LIHUE — Born and raised on Kauai, Theresa Medina has never seen it this bad.
By bad, she means hot, humid, sticky and muggy.
“Seventy-four years and it’s the hottest of my life,” the school district custodian said as she raked debris at Elsie H. Wilcox Elementary School under the sun in Lihue on Wednesday. “Even with the wind, it’s so hot.”
It was such an unusually humid September and early October, Medina said she set records for buying water by the case load and has halfway contemplated living outside in the shade. She has even gotten used to, as she described, dripping, not sweating when it come to perspiring while on the job.
“I’m tired of it,” she said.
Relief could be on the way. Beginning today, the trade winds should return to moderate conditions, before increasing from there by the weekend.

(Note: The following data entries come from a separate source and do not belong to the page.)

(* ================================================================== *)
(** * The helpers imported from [hypothesis.searchstrategy.strategy] *)
(* ================================================================== *)

Module Strategy.

(** [check_type(typ, value)] returns when [value] is an instance of
    [typ] and raises otherwise. The module that defines it is not among
    the sources, so the exception it raises is the parameter
    [type_error]; [is_instance] is the outcome of the [isinstance]
    test. *)
Definition check_type (type_error : Py.exn) (is_instance : bool) : Py.result unit :=
  if is_instance then Py.Ok tt else Py.Raise type_error.

(** Modelled from the spec: [check_data_type], of the same missing
    module, the check that [from_basic] of the integer strategies makes;
    a mismatch is a BadData error ("fails with BadData on schema
    mismatch"). *)
Definition check_data_type (is_instance : bool) : Py.result unit :=
  if is_instance then Py.Ok tt
  else Py.Raise (Py.BadData "value is not an instance of the expected type").

End Strategy.

(* ================================================================== *)
(** * IntStrategy *)
(* ================================================================== *)

Module IntStrategy.
Section WithRandom.

Context (maxint : option Z) (R : PyRandom.t).

Definition max_iters : Z := 100.

(** The loop of the large case:
  [for _ in hrange(max_iters): i = random.randint(0, x - 1); ...].
  The set [seen] holds values ([hash] and [==] do not see the type);
  [x] is the value of the template. *)
Fixpoint sample_loop (iters : nat) (random : PyRandom.state R)
  (seen : gset Z) (x : Z) : list Integer.t :=
match iters with
| O => []
| S k =>
    let (i, random') := PyRandom.randint R random 0 (x - 1) in
    (if decide (i ∈ seen) then [] else [Integer.of_Z maxint i])
      ++ sample_loop k random' ({[ i ]} ∪ seen) x
end.
(** * Person/Address/Course/Assignment API: the request handlers of main.py

    A shallow embedding of [main.py] and of the pydantic models of
    [models/course.py] and [models/assignment.py], and the properties of
    the CRUD handlers over the four in-memory dictionaries. *)

From Stdlib Require Import ZArith String Ascii List Bool.
From Stdlib Require Import Decimal DecimalString DecimalNat.
From stdpp Require Import gmap strings list fin_maps.

Local Open Scope Z_scope.
Local Open Scope string_scope.

(* ===================================================================== *)
(** * Python values carried by the models *)
(* ===================================================================== *)

(** [uuid.UUID]: a 128-bit integer. *)
Definition UUID := Z.

(** [datetime.datetime] (naive UTC): microseconds since the epoch. *)
Definition datetime := Z.

(** [datetime.date]. *)
Record date := mkdate { year : nat; month : nat; day : nat }.

(** Decimal digits of [n], left-padded with ['0'] to [width] characters:
    Python's ["%0<width>d"]. *)
Fixpoint zfill (pad : nat) (s : string) : string :=
  match pad with
  | O => s
  | S p => String "0"%char (zfill p s)
  end.

Definition decimal (n : nat) : string :=
  NilZero.string_of_uint (Nat.to_uint n).

Definition padded (width n : nat) : string :=
  let s := decimal n in zfill (width - String.length s) s.

(** [str(d)] for a [date] is [d.isoformat()], that is ["%04d-%02d-%02d"]. *)
Definition date_isoformat (d : date) : string :=
  padded 4 (year d) ++ "-" ++ padded 2 (month d) ++ "-" ++ padded 2 (day d).

(** [str(x)] for an attribute typed [date] or [Optional[date]]. *)
Definition str_date (x : option date) : string :=
  match x with
  | Some d => date_isoformat d
  | None => "None"
  end.

(** Modelled from the spec: models/person.py and models/address.py are
    not part of the sources. A person "holds an embedded sequence of
    Address-shaped values"; of such a value ([addr] in the comprehensions
    of [list_persons]) the handlers read [city] and [country]. *)
Record Addr := mkAddr {
  addr_id : UUID;
  addr_street : string;
  addr_city : string;
  addr_state : option string;
  addr_postal_code : option string;
  addr_country : string
}.

(** The values a field of these models can hold. *)
Inductive value :=
| VNone
| VStr (s : string)
| VInt (n : Z)
| VUuid (u : UUID)
| VDate (d : date)
| VDatetime (t : datetime)
| VAddrs (l : list Addr).

#[global] Instance date_eq_dec : EqDecision date.
Proof. solve_decision. Defined.
#[global] Instance Addr_eq_dec : EqDecision Addr.
Proof. solve_decision. Defined.
#[global] Instance value_eq_dec : EqDecision value.
Proof. solve_decision. Defined.

(** A keyword dictionary [**kwargs], the result of [model_dump()], and the
    [__dict__] of a model instance: field name to value. *)
Abbreviation fields := (gmap string value).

A little more rain is in the forecast, too. That should make things feel cooler, said Ian Morrison, meteorologist for the National Weather Service in Honolulu.
“We are looking for a wetter trade wind pattern starting later Sunday afternoon and going into the rest of the week,” Morrison said about the seven-day outlook, adding the weather change doesn’t indicate that the humid days are gone forever. “But the winds and clouds will make it feel cooler.”
Kauai has see light winds recently, or those going under 10 miles an hour. When they pick up to moderate today, they should start swirling between 10 to 15 mph.
Breezy is 15 to 25 mph. While Wednesday’s temperature in Lihue was 87 degrees, the dew point in the low 70s made the air seem heavier than normal. Humid conditions are when the dew point and temperatures are relatively close.
The normal dew point for this time of year is in the upper 60s, Morrison said.
“It has been more humid than normal,” he said, adding that a reason for the high dew point has been the higher than normal ocean temperatures for this time of year.
And it feels even hotter. Temperatures in the upper 80s factored with dew points in the lower 70 gives a heat index in the low 90s.
“It wouldn’t be so bad if it cooled off at night,” said Bill McCune, checking the elevation on a driveway project Wednesday afternoon.
How bad has it been? Wednesday’s temperature was 1 degree off the day’s record in 1957, according to preliminary NWS data.
Beside that, it leaves people a little on edge when there’s no escape from the heat, McCune said. So the increased trade winds are welcome news.
“I think everyone might be a little more irritable,” he said. “The phrase ‘chill out’ might be perfect.”